Hasta el siglo XIX la esperanza de vida de los niños expósitos era extremadamente baja debido a numerosas enfermedades y al escaso éxito de la alimentación artificial, y a partir del siglo XVIII se empezaron a realizar estadísticas más exhaustivas sobre la situación sanitaria y la mortalidad en este tipo de instituciones, lo que fue motivo de horror por parte de la sociedad. Ya en el siglo XV en Florencia la mortalidad entre los expósitos se encontraba entre el 12% y el 60%, y Joan Sherwood reveló que en la Inclusa de Madrid en el siglo XVIII los índices de mortalidad se situaban según el año entre el 53% y el 87%. Los recuentos realizados en las inclusas de Londres a principios del siglo XVIII revelan que hasta un 65% de los niños morían antes de los 5 años de edad. Los índices de mortalidad se fueron reduciendo durante el siglo XIX debido tanto a los avances médicos como la vacuna de la viruela; como al aumento de las donaciones caritativas o a las medidas higiénicas como la ventilación, la mejora de la dieta o el baño de los bebés.[3]
A las criaturas que sobrevivían se les acostumbraba a enseñar un oficio, tanto a los niños como a las niñas. Por ejemplo, en la Inclusa de Madrid, las niñas que llegaban a cierta edad pasaban al Colegio de la Paz dónde se les enseñaba costura o labores del hogar; y del dinero que el colegio recaudaba durante su formación un tercio era reservado reservado para su dote si se llegaba a casar.[1]
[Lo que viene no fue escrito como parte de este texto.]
Lemma push_either items item :
  push items item = items ∨ push items item = items ++ [item].
Proof.
  rewrite push_spec. destruct (head _) as [first|]; [destruct (truthy first)|]; auto.
Qed.

Lemma foldl_push_sublist arr items :
  ∃ kept, foldl push items arr = items ++ kept ∧ kept `sublist_of` arr.
Proof.
  revert items. induction arr as [|a arr IH]; intros items; cbn [foldl].
  - exists []. by rewrite app_nil_r.
  - destruct (push_either items a) as [Heq|Heq]; rewrite Heq.
    + destruct (IH items) as (kept & -> & Hsub). exists kept.
      split; [done|]. by apply sublist_cons.
    + destruct (IH (items ++ [a])) as (kept & -> & Hsub). exists (a :: kept).
      split; [by rewrite <-app_assoc|]. by apply sublist_skip.
Qed.

(** The items with the key [k] after the loop has run over [arr]: when the
    first item with the key is truthy it stays the only one; when it is
    falsy, every later item with the key is pushed. *)
Lemma foldl_push_withKey k arr items :
  withKey k (foldl push items arr) =
    withKey k items ++
    match head (withKey k items) with
    | Some first => if truthy first then [] else withKey k arr
    | None =>
        match head (withKey k arr) with
        | Some first => if truthy first then [first] else withKey k arr
        | None => []
        end
    end.
Proof.
  revert items. induction arr as [|a arr IH]; intros items; cbn [foldl].
  - rewrite filter_nil. simpl.
    destruct (head _) as [first|]; [destruct (truthy first)|]; by rewrite app_nil_r.
  - rewrite IH, (filter_cons _ a arr). destruct (decide (key a = k)) as [<-|Hne].
    + rewrite push_spec.
      destruct (withKey (key a) items) as [|first rest] eqn:Hitems; cbn [head].
      * rewrite filter_app, Hitems, filter_cons, decide_True, filter_nil by done.
        simpl. by destruct (truthy a).
      * destruct (truthy first) eqn:Hfirst.
        -- rewrite Hitems. cbn [head]. by rewrite Hfirst.
        -- rewrite filter_app, Hitems, filter_cons, decide_True, filter_nil by done.
           cbn [head app]. rewrite Hfirst. by rewrite <-app_assoc.
    + assert (withKey k (push items a) = withKey k items) as ->; [|done].
      destruct (push_either items a) as [->| ->]; [done|].
      rewrite filter_app, filter_cons, decide_False by done.
      by rewrite filter_nil, app_nil_r.
Qed.

Lemma uniqueComplex_withKey k arr :
  withKey k (uniqueComplex arr key) =
    match head (withKey k arr) with
    | Some first => if truthy first then [first] else withKey k arr
    | None => []
    end.
Proof. unfold uniqueComplex. by rewrite foldl_push_withKey. Qed.

Lemma uniqueComplex_sublist arr : uniqueComplex arr key `sublist_of` arr.
Proof.
  unfold uniqueComplex.
  by destruct (foldl_push_sublist arr []) as (kept & -> & Hsub).
Qed.

Lemma head_withKey_elem_of k l first :
  head (withKey k l) = Some first → first ∈ l ∧ key first = k.
Proof.
  intros Hhead. apply head_Some_elem_of in Hhead.
  by apply list_elem_of_filter in Hhead as [? ?].
Qed.

Lemma NoDup_fmap_withKey (l : list T) :
  (∀ k, (length (withKey k l) ≤ 1)%nat) → NoDup (key <$> l).
Proof.
  induction l as [|a l IH]; intros Hlen; [constructor|].
  rewrite fmap_cons. apply NoDup_cons. split.
  - intros (b & Hk & Hb)%list_elem_of_fmap. specialize (Hlen (key a)).
    rewrite filter_cons, decide_True in Hlen by done. simpl in Hlen.
    assert (b ∈ withKey (key a) l) as Hin by (by apply list_elem_of_filter).
    destruct (withKey (key a) l); [by apply elem_of_nil in Hin|]. simpl in Hlen. lia.
  - apply IH. intros k. specialize (Hlen k). rewrite filter_cons in Hlen.
    destruct (decide (key a = k)); simpl in Hlen; lia.
Qed.

(** X4: for each key, [uniqueComplex] keeps the first item of the array
    with that key; it keeps no other item with the key when that first item
    is truthy, and every item with the key when it is falsy.  So the result
    holds only items of the array, holds an item for every key of the array,
    and holds no two items with the same key when the items of the array are
    truthy. *)
Theorem uniqueComplex_by_key (arr : list T) :
  (∀ k, filter (λ x, key x = k) (uniqueComplex arr key) =
        match head (filter (λ x, key x = k) arr) with
        | Some first =>
            if truthy first then [first] else filter (λ x, key x = k) arr
        | None => []
        end) ∧
  (∀ x, x ∈ uniqueComplex arr key → x ∈ arr) ∧
  (∀ x, x ∈ arr → ∃ y, y ∈ uniqueComplex arr key ∧ key y = key x) ∧
  ((∀ x, x ∈ arr → truthy x = true) → NoDup (key <$> uniqueComplex arr key)).
Proof.
  split; [intros k; apply uniqueComplex_withKey|]. split; [|split].
  - intros x Hx. eapply elem_of_submseteq; [exact Hx|].
    apply sublist_submseteq, uniqueComplex_sublist.
  - intros x Hx.
    assert (x ∈ withKey (key x) arr) as Hin by (by apply list_elem_of_filter).
    pose proof (uniqueComplex_withKey (key x) arr) as Hk.
    destruct (withKey (key x) arr) as [|first rest] eqn:Harr;
      [by apply elem_of_nil in Hin|].
    assert (first ∈ withKey (key x) (uniqueComplex arr key)) as Hfirst.
    { rewrite Hk. cbn [head]. destruct (truthy first); by left. }
    apply list_elem_of_filter in Hfirst as [? ?]. by exists first.
  - intros Htruthy. apply NoDup_fmap_withKey. intros k.
    rewrite uniqueComplex_withKey.
    destruct (head (withKey k arr)) as [first|] eqn:Hhead; [|simpl; lia].
    apply head_withKey_elem_of in Hhead as [Hin _].
    rewrite (Htruthy first Hin). simpl. lia.
Qed.

(** X5: [uniqueComplex] keeps the items in the order of the array, and the
    first item of the array with a key is the first item of the result with
    that key; when the items of the array are truthy, an item of the result
    is the first item of the array with its key. *)
Theorem uniqueComplex_keeps_first_in_order (arr : list T) :
  uniqueComplex arr key `sublist_of` arr ∧
  (∀ k, head (filter (λ x, key x = k) (uniqueComplex arr key))
        = head (filter (λ x, key x = k) arr)) ∧
  ((∀ x, x ∈ arr → truthy x = true) →
   ∀ x, x ∈ uniqueComplex arr key →
        head (filter (λ y, key y = key x) arr) = Some x).
Proof.
  split; [apply uniqueComplex_sublist|]. split.
  - intros k. rewrite uniqueComplex_withKey.
    destruct (withKey k arr) as [|first rest]; [done|]. cbn [head].
    by destruct (truthy first).
  - intros Htruthy x Hx.
    assert (x ∈ withKey (key x) (uniqueComplex arr key)) as Hin
      by (by apply list_elem_of_filter).
    rewrite uniqueComplex_withKey in Hin.
    destruct (head (withKey (key x) arr)) as [first|] eqn:Hhead;
      [|by apply elem_of_nil in Hin].
    pose proof (head_withKey_elem_of _ _ _ Hhead) as [Hfirst _].
    rewrite (Htruthy first Hfirst) in Hin.
    by apply list_elem_of_singleton in Hin as ->.
Qed.

Lemma foldl_push_distinct arr items :
  NoDup (key <$> (items ++ arr)) → foldl push items arr = items ++ arr.
Proof.
  revert items. induction arr as [|a arr IH]; intros items Hnd; cbn [foldl].
  - by rewrite app_nil_r.
  - rewrite push_fresh.
    + rewrite IH; [by rewrite <-app_assoc|]. by rewrite <-app_assoc.
    + intros y Hy Hk. rewrite fmap_app, fmap_cons in Hnd.
      apply NoDup_app in Hnd as (_ & Hdisj & _).
      apply (Hdisj (key y)); [by apply list_elem_of_fmap_2|]. rewrite Hk. by left.
Qed.

(** X6: an array whose items have pairwise distinct keys is returned as it
    is. *)
Theorem uniqueComplex_distinct_keys_id (arr : list T) :
  NoDup (key <$> arr) → uniqueComplex arr key = arr.
Proof. intros Hnd. rewrite uniqueComplex_foldl. by apply foldl_push_distinct. Qed.

(** A list that the loop, started from nothing, returns as it is stays so
    after one more turn of the loop. *)
Lemma push_stable items item :
  foldl push [] items = items →
  foldl push [] (push items item) = push items item.
Proof.
  intros Hstable. destruct (push_either items item) as [Heq|Heq]; rewrite Heq; [done|].
  by rewrite foldl_app, Hstable.
Qed.

Lemma foldl_push_stable arr items :
  foldl push [] items = items →
  foldl push [] (foldl push items arr) = foldl push items arr.
Proof.
  revert items. induction arr as [|a arr IH]; intros items Hstable; cbn [foldl]; [done|].
  by apply IH, push_stable.
Qed.

(** X7: applying [uniqueComplex] to its own result changes nothing, also
    when the array holds falsy items. *)
Theorem uniqueComplex_idempotent (arr : list T) :
  uniqueComplex (uniqueComplex arr key) key = uniqueComplex arr key.
Proof. unfold uniqueComplex. by apply foldl_push_stable. Qed.

End uniqueComplex_more.

Lemma uniqueComplex_by_key_witness :
  (∀ x, x ∈ [Sample.c1; Sample.d2; Sample.d2'] → truthy x = true) ∧
  NoDup (Comment.id <$> uniqueComplex [Sample.c1; Sample.d2; Sample.d2'] Comment.id).
Proof.
  assert (H : ∀ x, x ∈ [Sample.c1; Sample.d2; Sample.d2'] → truthy x = true)
    by (intros x _; reflexivity).
  split; [exact H|].
  exact (proj2 (proj2 (proj2
           (uniqueComplex_by_key Comment.id [Sample.c1; Sample.d2; Sample.d2']))) H).
Defined.

Lemma uniqueComplex_keeps_first_in_order_witness :
  (∀ x, x ∈ [Sample.c1; Sample.d2; Sample.d2'] → truthy x = true) ∧
  ∀ x, x ∈ uniqueComplex [Sample.c1; Sample.d2; Sample.d2'] Comment.id →
       head (filter (λ y, Comment.id y = Comment.id x)
                    [Sample.c1; Sample.d2; Sample.d2']) = Some x.
Proof.
  assert (H : ∀ x, x ∈ [Sample.c1; Sample.d2; Sample.d2'] → truthy x = true)
    by (intros x _; reflexivity).
  split; [exact H|].
  exact (proj2 (proj2
           (uniqueComplex_keeps_first_in_order Comment.id
              [Sample.c1; Sample.d2; Sample.d2'])) H).
Defined.

Lemma uniqueComplex_distinct_keys_id_witness :
  NoDup (Comment.id <$> [Sample.c1; Sample.c2; Sample.c3]) ∧
  uniqueComplex [Sample.c1; Sample.c2; Sample.c3] Comment.id
    = [Sample.c1; Sample.c2; Sample.c3].
Proof.
  assert (H : NoDup (Comment.id <$> [Sample.c1; Sample.c2; Sample.c3])).
  { apply (bool_decide_unpack _). vm_compute. exact I. }
  split; [exact H|].
  exact (uniqueComplex_distinct_keys_id Comment.id [Sample.c1; Sample.c2; Sample.c3] H).
Defined.

Section uniqueSimple_facts.
Context `{EqDecision T}.

Lemma foldl_Set_add (arr : list T) (s : list T) :
  NoDup s →
  ∃ kept, foldl Set_add s arr = s ++ kept ∧ kept `sublist_of` arr ∧
          NoDup (s ++ kept) ∧ ∀ x, x ∈ s ++ kept ↔ x ∈ s ∨ x ∈ arr.
Proof.
  revert s. induction arr as [|a arr IH]; intros s Hs; cbn [foldl].
  - exists []. rewrite app_nil_r. split; [done|]. split; [done|]. split; [done|].
    intros x. rewrite elem_of_nil. tauto.
  - unfold Set_add at 2. destruct (decide (a ∈ s)) as [Ha|Ha].
    + destruct (IH s Hs) as (kept & -> & Hsub & Hnd & Hin). exists kept.
      split; [done|]. split; [by apply sublist_cons|]. split; [done|].
      intros x. rewrite Hin, elem_of_cons. split; [tauto|].
      intros [?|[->|?]]; tauto.
    + assert (NoDup (s ++ [a])) as Hs'.
      { apply NoDup_app. split; [done|]. split; [|apply NoDup_singleton].
        by intros x Hx ->%list_elem_of_singleton. }
      destruct (IH (s ++ [a]) Hs') as (kept & -> & Hsub & Hnd & Hin).
      exists (a :: kept). rewrite <-!app_assoc in *. simpl in *.
      split; [done|]. split; [by apply sublist_skip|]. split; [done|].
      intros x. rewrite Hin, elem_of_app, list_elem_of_singleton, elem_of_cons. tauto.
Qed.

Lemma uniqueSimple_NoDup (arr : list T) : NoDup (uniqueSimple arr).
Proof.
  unfold uniqueSimple.
  by destruct (foldl_Set_add arr [] (NoDup_nil_2)) as (kept & -> & _ & Hnd & _).
Qed.


End uniqueSimple_facts.

(** ** [optionalObjectProperty] *)


(** ** The thread builder *)

Lemma filter_Forall_id {A} (P : A → Prop) `{∀ x, Decision (P x)} (l : list A) :
  Forall P l → filter P l = l.
Proof.
  induction 1 as [|x l Hx _ IH]; [done|].
  by rewrite filter_cons, decide_True, IH.
Qed.

Section builder_more.
Import DocumentCommentManager.
Context (all : list GerritCommentBase).

Lemma buildThreads_per_root
    (fuel : nat) (threads : list (list GerritCommentBase)) :
  _buildThreadsFromComments fuel all = Some threads →
  Forall2 (λ r t,
             r ∈ t ∧
             (∀ x, x ∈ t → reaches all r x) ∧
             (∀ x, reaches all r x → Comment.id x ∈ Comment.id <$> t))
          (rootsOf all) threads.
Proof.
  intros (ts & Hts & ->)%buildThreads_Some.
  apply Forall2_fmap_r. eapply Forall2_impl; [exact Hts|].
  intros r t Hrt. simpl in Hrt. split; [|split].
  - rewrite elem_of_sortByDate. exact (getAllRepliesTo_root all fuel r t Hrt).
  - intros x Hx. rewrite elem_of_sortByDate in Hx.
    exact (getAllRepliesTo_sound all fuel r t x Hrt Hx).
  - intros x Hx.
    destruct (getAllRepliesTo_complete all fuel r t x Hrt Hx) as (y & Hy & <-).
    apply list_elem_of_fmap_2. by rewrite elem_of_sortByDate.
Qed.

(** With the threads built at depth [fuel], no chain of replies from a root
    has more than [fuel] comments. *)
Lemma replyChain_bounded_by_fuel fuel l :
  is_Some (_buildThreadsFromComments fuel all) →
  replyChain all l → (length l ≤ fuel)%nat.
Proof.
  intros Hsome Hl.
  destruct (replyChain_within_fuel all fuel l
              (proj1 (buildThreads_is_Some all fuel) Hsome) Hl)
    as (c & l' & k & -> & Hk & Hc).
  destruct k as [|k]; [by destruct Hc|]. simpl. lia.
Qed.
En España no se les permitió acceder a oficios civiles (en servicio al rey) hasta la puesta en práctica en 1794 de una Cédula Real de Carlos IV, en la que se pasaba a reconocer a los niños expósitos de ambos sexos como legítimos bajo todos los efectos, prohibiendo que se los tratase con penas de "vergüenza pública, ni la de azotes, ni la de horca" distintas a las que se aplicaría a cualquier otro ciudadano.[7]
En la historia de las casas de beneficencia en España, quedan diferenciadas y en ocasiones asociados varios modelos de hospicios, Casas de socorro e inclusas. Un prototipos históricos fueron el Hospital de la Inclusa de Madrid,[8] y la Casa Provincial de Maternidad y Expósitos de Barcelona.
El poema de María Rosa de Gálvez publicado en 1804 La beneficencia habla de la situación de los niños abandonados en las inclusas; alabando las obras de beneficencia, en especial de la labor realizada por la asociación benéfica Junta de damas fundada 17 años antes.[9] Cuando esta organización tomó la dirección del Hospital de la Inclusa de Madrid en 1799 la mortalidad infantil del centro estaba en un 87%. Pese a los esfuerzos que se realizaron, como doblar el número de nodrizas, cambiar las camas de paja por colchones de lana, mejorar la higiene y la alimentación e incluso contratar otro médico y un cirujano adicional, la mortalidad del centro siguió aumentando hasta llegar incluso a alcanzar el 100% en el año 1804. No volvió a disminuir hasta que llegaron los avances médicos a finales del siglo XIX.[10]